New on-wafer testing concepts accelerate VCSEL production
Infineon Technologies, for instance, is a leading supplier of VCSELs for parallel optical applications. Infineon s PAROLI product at 850 nm is now commercially available in high volume, and 1.3 µm VCSELs for medium-reach applications are to be commercialized soon (Schmale et al.).
VCSELs offer particularly strong advantages in both fabrication and test. This is mainly due to the fact that testing can be carried out at the wafer stage. In contrast, competing edge-emitting lasers have to undergo costly "back-end" procedures - including cleaving, coating and bonding - where significant yield reduction occurs before test and qualification steps can be carried out.
The most fundamental and common test that is carried out for semiconductor laser devices is the determination of light-current-voltage (LIV) characteristics over the typical current range of the device. The collected LIV data is analyzed by linear regression to determine laser threshold, slope efficiency, knee voltage and series resistance, as shown in figure 1.
High-volume production and testing of optoelectronic components such as VCSELs and LEDs makes it necessary to migrate from the typical laboratory research equipment used in many industrial fabs towards high-throughput test equipment. As an example of the difficulties faced, a single 4 inch GaAs wafer contains around 100,000 individual VCSELs, all of which need to be analyzed with high accuracy.
Accelerated test procedures
The availability of advanced testing technologies that are compatible with standard PC peripherals provides highly economical ultra-fast testing concepts that were until now only available for the high-budget applications associated with traditional silicon manufacturing.
A new laser diode source measurement module and optical power module has recently been introduced by Irish company PXIT. It has been designed to help photonic component manufacturers minimize their overheads, and is now being utilized by Infineon Technologies for VCSEL testing.
Infineon has evaluated PXIT s test equipment, in combination with a Süss PA-200 automatic wafer test stage, and has investigated the acceleration of test procedures and the concept of test-head duplication.
Figure 2 shows how the timing restrictions arise in typical wafer test cycles. Three different test configurations are compared. Figure 2a shows a traditional approach using GPIB instruments (see "GPIB and PCI" box) and single device-under-test (DUT) contacting cycles. The two other timing curves refer to the use of the PXIT test equipment applied in a single DUT contacting cycle (figure 2b), and a parallel multi-DUT contacting cycle (figure 2c).
The most severe timing constant is the contact cycle of the wafer handler (the time to move from one device on the wafer to the next in simple configurations). A typical figure is about 750 ms, due to the fact that the equipment has to incorporate and balance heavy loads such as components for RF and temperature shielding.
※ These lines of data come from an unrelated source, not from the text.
(* ===== verification/Hub.v ===== *)
(** * WebSocket hub (pkg/ares/transport: hub.go, auth.go, validate.go, rate_limit.go)

    Connection tokens, frame validation, the per-connection token bucket, the
    replay filter and the client registry with its bounded outbound queues.
    The pumps of several connections interleave between the steps of an inbound
    frame.  Times are nanoseconds; encoding/json, the time formatter and the
    sockets are parameters. *)
From Stdlib Require Import ZArith NArith Lia String Ascii Strings.Byte Floats.SpecFloat Sorted.
From stdpp Require Import base gmap list strings pretty.
From S2P Require Import Prelude Bytes.
From S2P Require Import GoFloat.
From S2P Require Import Sign.
From S2P Require Import Lineage.

(** ** Connection tokens (auth.go) *)

Record AuthMiddleware := { Secret : bytes; AllowDevBypass : bool }.

Definition GenerateToken (m : AuthMiddleware) (pseudonym : string) : string :=
  hex_encode (hmac_sha256 (Secret m) (of_string pseudonym)).

Definition ValidateToken (m : AuthMiddleware) (pseudonym token : string) : bool :=
  if Nat.eqb (length (Secret m)) 0 then AllowDevBypass m
  else
    let expected := hex_encode (hmac_sha256 (Secret m) (of_string pseudonym)) in
    hmac_equal (of_string expected) (of_string token).

(** ** Frames *)

Definition WireProtocolVersion : string := "1".
Definition WireProtocolVersionLineage : string := "2".

(** [Payload] is the raw JSON text of the body. *)
Record WSMessage := {
  Version : string;
  Type_ : string;
  msgSessionID : string;
  Seq : Z;
  Payload : bytes;
  Timestamp : string;
  msgLineage : option DAGNode
}.

Definition ValidateInboundMessage (msg : WSMessage) : option GoError :=
  let v := if String.eqb (Version msg) EmptyString then WireProtocolVersion else Version msg in
  if String.eqb v WireProtocolVersion then None
  else if String.eqb v WireProtocolVersionLineage then
    match msgLineage msg with
    | None => Some (Errorf [T "transport: v"; T v; T " frame requires non-nil Lineage field"])
    | Some _ => None
    end
  else Some (Errorf [T "transport: unknown protocol version "; Q v]).

(** ** Token bucket (rate_limit.go) *)

Record rateLimiter := {
  capacity : float64;
  refillRate : float64;
  tokens : float64;
  lastTick : Z
}.

(** [None] is the nil limiter, which admits everything. *)
Definition newRateLimiter (rate burst : float64) (now : Z) : option rateLimiter :=
  if fleb rate f0 || fleb burst f0 then None
  else Some {| capacity := burst; refillRate := rate; tokens := burst; lastTick := now |}.

(** [time.Duration.Seconds] of [t.Sub(u)], which saturates at 64 bits. *)
Definition Sub (t u : Z) : Z := Z.max (- 2 ^ 63) (Z.min (2 ^ 63 - 1) (t - u)).
Definition Seconds (d : Z) : float64 :=
  fadd (of_Z (Z.quot d 1000000000)) (fdiv (of_Z (Z.rem d 1000000000)) (of_Z 1000000000)).

Definition refill (now : Z) (rl : rateLimiter) : rateLimiter :=
  let elapsed := Seconds (Sub now (lastTick rl)) in
  if fgtb elapsed f0 then
    let t := fadd (tokens rl) (fmul elapsed (refillRate rl)) in
    {| capacity := capacity rl; refillRate := refillRate rl;
       tokens := if fgtb t (capacity rl) then capacity rl else t; lastTick := now |}
  else rl.

Definition Allow (now : Z) (rl : option rateLimiter) : bool * option rateLimiter :=
  match rl with
  | None => (true, None)
  | Some rl =>
      let rl := refill now rl in
      if fgeb (tokens rl) f1 then
        (true, Some {| capacity := capacity rl; refillRate := refillRate rl;
                       tokens := fsub (tokens rl) f1; lastTick := lastTick rl |})
      else (false, Some rl)
  end.

(** ** The hub *)

Definition SendBufferSize : nat := 256.
Definition DefaultMaxMessageSize : Z := Z.shiftl 32 20.

Record HubOptions := {
  AllowedOrigins : list string;
  AllowAnyOrigin : bool;
  MaxMessageSize : Z;
  InboundRate : float64;
  InboundBurst : float64
}.

(** A connected participant; clients are shared by pointer, so the hub's
    registry maps a pseudonym to the identity of the client object. *)
Record Client := {
  Pseudonym : string;
  Send : list bytes;
  limiter : option rateLimiter
}.

Record Hub := {
  clients : gmap string nat;
  objects : gmap nat Client;
  auth : AuthMiddleware;
  origins : list string * bool;
  maxMessageSize : Z;
  inboundRate : float64;
  inboundBurst : float64;
  seqHigh : gmap string Z
}.

Definition NewHubWithOptions (a : AuthMiddleware) (opts : HubOptions) : Hub :=
  {| clients := ∅; objects := ∅; auth := a;
     origins := (AllowedOrigins opts, AllowAnyOrigin opts);
     maxMessageSize := if (MaxMessageSize opts <=? 0)%Z then DefaultMaxMessageSize
                       else MaxMessageSize opts;
     inboundRate := InboundRate opts; inboundBurst := InboundBurst opts; seqHigh := ∅ |}.

Definition NewHub (a : AuthMiddleware) : Hub :=
  NewHubWithOptions a {| AllowedOrigins := []; AllowAnyOrigin := true; MaxMessageSize := 0;
                         InboundRate := f0; InboundBurst := f0 |}.

(** The upgrader's [CheckOrigin] on the Origin header, empty when absent. *)
Definition CheckOrigin (h : Hub) (origin : string) : bool :=
  let '(allowed, allowAny) := origins h in
  if String.eqb origin EmptyString then true
  else if allowAny && Nat.eqb (length allowed) 0 then true
  else existsb (fun a => String.eqb a origin) allowed.

Definition set_clients (h : Hub) c o : Hub :=
  {| clients := c; objects := o; auth := auth h; origins := origins h;
     maxMessageSize := maxMessageSize h; inboundRate := inboundRate h;
     inboundBurst := inboundBurst h; seqHigh := seqHigh h |}.
Definition set_seqHigh (h : Hub) m : Hub :=
  {| clients := clients h; objects := objects h; auth := auth h; origins := origins h;
     maxMessageSize := maxMessageSize h; inboundRate := inboundRate h;
     inboundBurst := inboundBurst h; seqHigh := m |}.

(** *** Replay filter *)

Definition seq_key (pseudonym : string) (msg : WSMessage) : string :=
  (msgSessionID msg +:+ "|" +:+ pseudonym +:+ "|" +:+ Type_ msg)%string.

Definition checkAndRecordSeq (pseudonym : string) (msg : WSMessage) (h : Hub) : bool * Hub :=
  if (Seq msg =? 0)%Z then (true, h)
  else
    let key := seq_key pseudonym msg in
    let accept := (true, set_seqHigh h (<[key := Seq msg]> (seqHigh h))) in
    match seqHigh h !! key with
    | Some last => if (Seq msg <=? last)%Z then (false, h) else accept
    | None => accept
    end.

(** *** Connections *)

(** How [HandleWS] ends.  [Upgrade] is gorilla's handshake, given the answer of
    [CheckOrigin]. *)
Inductive WSResult := BadRequest | Unauthorized | UpgradeError | Upgraded.

(** On success the new client object [id] replaces whatever the pseudonym
    pointed to. *)
Definition HandleWS (Upgrade : bool -> bool) (pseudonym token origin : string) (id : nat) (now : Z)
    (h : Hub) : WSResult * Hub :=
  if String.eqb pseudonym EmptyString then (BadRequest, h)
  else if negb (ValidateToken (auth h) pseudonym token) then (Unauthorized, h)
  else if negb (Upgrade (CheckOrigin h origin)) then (UpgradeError, h)
  else (Upgraded, set_clients h (<[pseudonym := id]> (clients h))
         (<[id := {| Pseudonym := pseudonym; Send := [];
                     limiter := newRateLimiter (inboundRate h) (inboundBurst h) now |}]> (objects h))).

(** The deferred cleanup of [readPump]: the entry of the pseudonym is deleted,
    whichever client it holds now. *)
Definition readPump_exit (id : nat) (h : Hub) : Hub :=
  match objects h !! id with
  | None => h
  | Some c => set_clients h (delete (Pseudonym c) (clients h)) (objects h)
  end.

Definition with_limiter (c : Client) l : Client :=
  {| Pseudonym := Pseudonym c; Send := Send c; limiter := l |}.
Definition with_send (c : Client) q : Client :=
  {| Pseudonym := Pseudonym c; Send := q; limiter := limiter c |}.

Section Wire.
Context (json_Unmarshal : bytes -> option WSMessage).
Context (json_Marshal : WSMessage -> option bytes).
Context (format_time : Z -> string).

(** One iteration of [readPump] on a frame, in the steps between which other
    pumps run: decode, validate and check against the filter, whose lock ends
    with the check; then the connection's limiter; then the handler. *)
Definition checkFrame (id : nat) (data : bytes) (h : Hub) : option (string * WSMessage) * Hub :=
  match objects h !! id, json_Unmarshal data with
  | Some c, Some msg =>
      match ValidateInboundMessage msg with
      | Some _ => (None, h)
      | None =>
          match checkAndRecordSeq (Pseudonym c) msg h with
          | (false, h1) => (None, h1)
          | (true, h1) => (Some (Pseudonym c, msg), h1)
          end
      end
  | _, _ => (None, h)
  end.
Definition limitFrame (id : nat) (now : Z) (h : Hub) : bool * Hub :=
  match objects h !! id with
  | None => (false, h)
  | Some c =>
      let '(allowed, l) := Allow now (limiter c) in
      (allowed, set_clients h (clients h) (<[id := with_limiter c l]> (objects h)))
  end.
(** The whole iteration, undisturbed: the message handed to the handler, or
    nothing when the frame is dropped. *)
Definition receive (id : nat) (data : bytes) (now : Z) (h : Hub) : option WSMessage * Hub :=
  match checkFrame id data h with
  | (None, h1) => (None, h1)
  | (Some (_, msg), h1) => let '(allowed, h2) := limitFrame id now h1 in (if allowed then Some msg else None, h2)
  end.

(** [select { case client.Send <- data: default: }]. *)
Definition enqueue (data : bytes) (c : Client) : Client :=
  if (length (Send c) <? SendBufferSize)%nat then with_send c (Send c ++ [data]) else c.

Definition push (pseudonym : string) (data : bytes) (h : Hub) : Hub :=
  match clients h !! pseudonym ≫= fun id => pair id <$> objects h !! id with
  | None => h
  | Some (id, c) => set_clients h (clients h) (<[id := enqueue data c]> (objects h))
  end.

Definition stamp (now : Z) (msg : WSMessage) : WSMessage :=
  {| Version := Version msg; Type_ := Type_ msg; msgSessionID := msgSessionID msg; Seq := Seq msg;
     Payload := Payload msg; Timestamp := format_time now; msgLineage := msgLineage msg |}.
Definition with_session (sid : string) (msg : WSMessage) : WSMessage :=
  {| Version := Version msg; Type_ := Type_ msg; msgSessionID := sid; Seq := Seq msg;
     Payload := Payload msg; Timestamp := Timestamp msg; msgLineage := msgLineage msg |}.

Definition SendTo (pseudonym : string) (msg : WSMessage) (now : Z) (h : Hub) : option GoError * Hub :=
  match json_Marshal (stamp now msg) with
  | None => (Some (ErrorsNew "json"), h)
  | Some data => (None, push pseudonym data h)
  end.

(** [data, _ := json.Marshal(msg)]: a failed encoding is sent as the empty
    frame. *)
Definition Broadcast (msg : WSMessage) (now : Z) (h : Hub) : Hub :=
  let data := default [] (json_Marshal (stamp now msg)) in
  foldl (fun h p => push p data h) h (map_to_list (clients h)).*1.

Definition BroadcastToSession (sessionID : string) (pseudonyms : list string) (msg : WSMessage)
    (now : Z) (h : Hub) : Hub :=
  let data := default [] (json_Marshal (with_session sessionID (stamp now msg))) in
  foldl (fun h p => push p data h) h pseudonyms.
End Wire.

(** [writePump] takes the next frame of a client's queue. *)
Definition drain (id : nat) (h : Hub) : option bytes * Hub :=
  match objects h !! id with
  | Some c =>
      match Send c with
      | [] => (None, h)
      | d :: q => (Some d, set_clients h (clients h) (<[id := with_send c q]> (objects h)))
      end
  | None => (None, h)
  end.

(** [writeWithRetry]: up to three attempts; [write] is the socket's answer to
    the n-th one. *)
Fixpoint write_attempts (write : nat -> option GoError) (attempt tries : nat) (lastErr : option GoError)
  : option GoError :=
  match tries with
  | O => lastErr
  | S tries' =>
      match write attempt with
      | Some e => write_attempts write (S attempt) tries' (Some e)
      | None => None
      end
  end.
Definition writeWithRetry (write : nat -> option GoError) : option GoError :=
  write_attempts write 0 3 None.

Definition IsConnected (pseudonym : string) (h : Hub) : bool :=
  bool_decide (is_Some (clients h !! pseudonym)).
Definition ConnectedCount (h : Hub) : nat := size (clients h).

Definition shortID (s : string) : string :=
  if (12 <? String.length s)%nat then substring 0 12 s else s.

(** ** Properties *)

Lemma ValidateToken_run m pseudonym token :
  ValidateToken m pseudonym token = true <->
  match Secret m with
  | [] => AllowDevBypass m = true
  | _ => token = GenerateToken m pseudonym
  end.
Proof.
  unfold ValidateToken, GenerateToken, hmac_equal. destruct (Secret m) as [|k ks] eqn:E; [done|].
  simpl. rewrite bool_decide_eq_true. split; [|by intros ->].
  intros H%of_string_inj. done.
Qed.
The testing and sensing equipment also has to be adjusted with high accuracy.
After the contact cycle, typical testing procedures start with a verification of contact integrity. This is usually accomplished by a resistance check across Kelvin contact pairs applied in all testing applications to remove the parasitic resistance caused by system wiring and probe-needle contacting. Once this is verified as being within tolerance, the LIV scan can begin.
For VCSEL devices it is typical to run a scan of 100 points from 0 to 10 mA in 0.1 mA steps. At each drive current step, the voltage drop across the diode is measured and stored locally. The optical power emitted from the VCSEL chip is also collected by a photodiode and stored by the test system.
The overall test time for a typical 2 inch VCSEL wafer containing 20,000 devices adds up to around 11 h (at 2 s per device) for the traditional approach using GPIB and single-DUT contacting. The challenge is to make significant improvements on this time.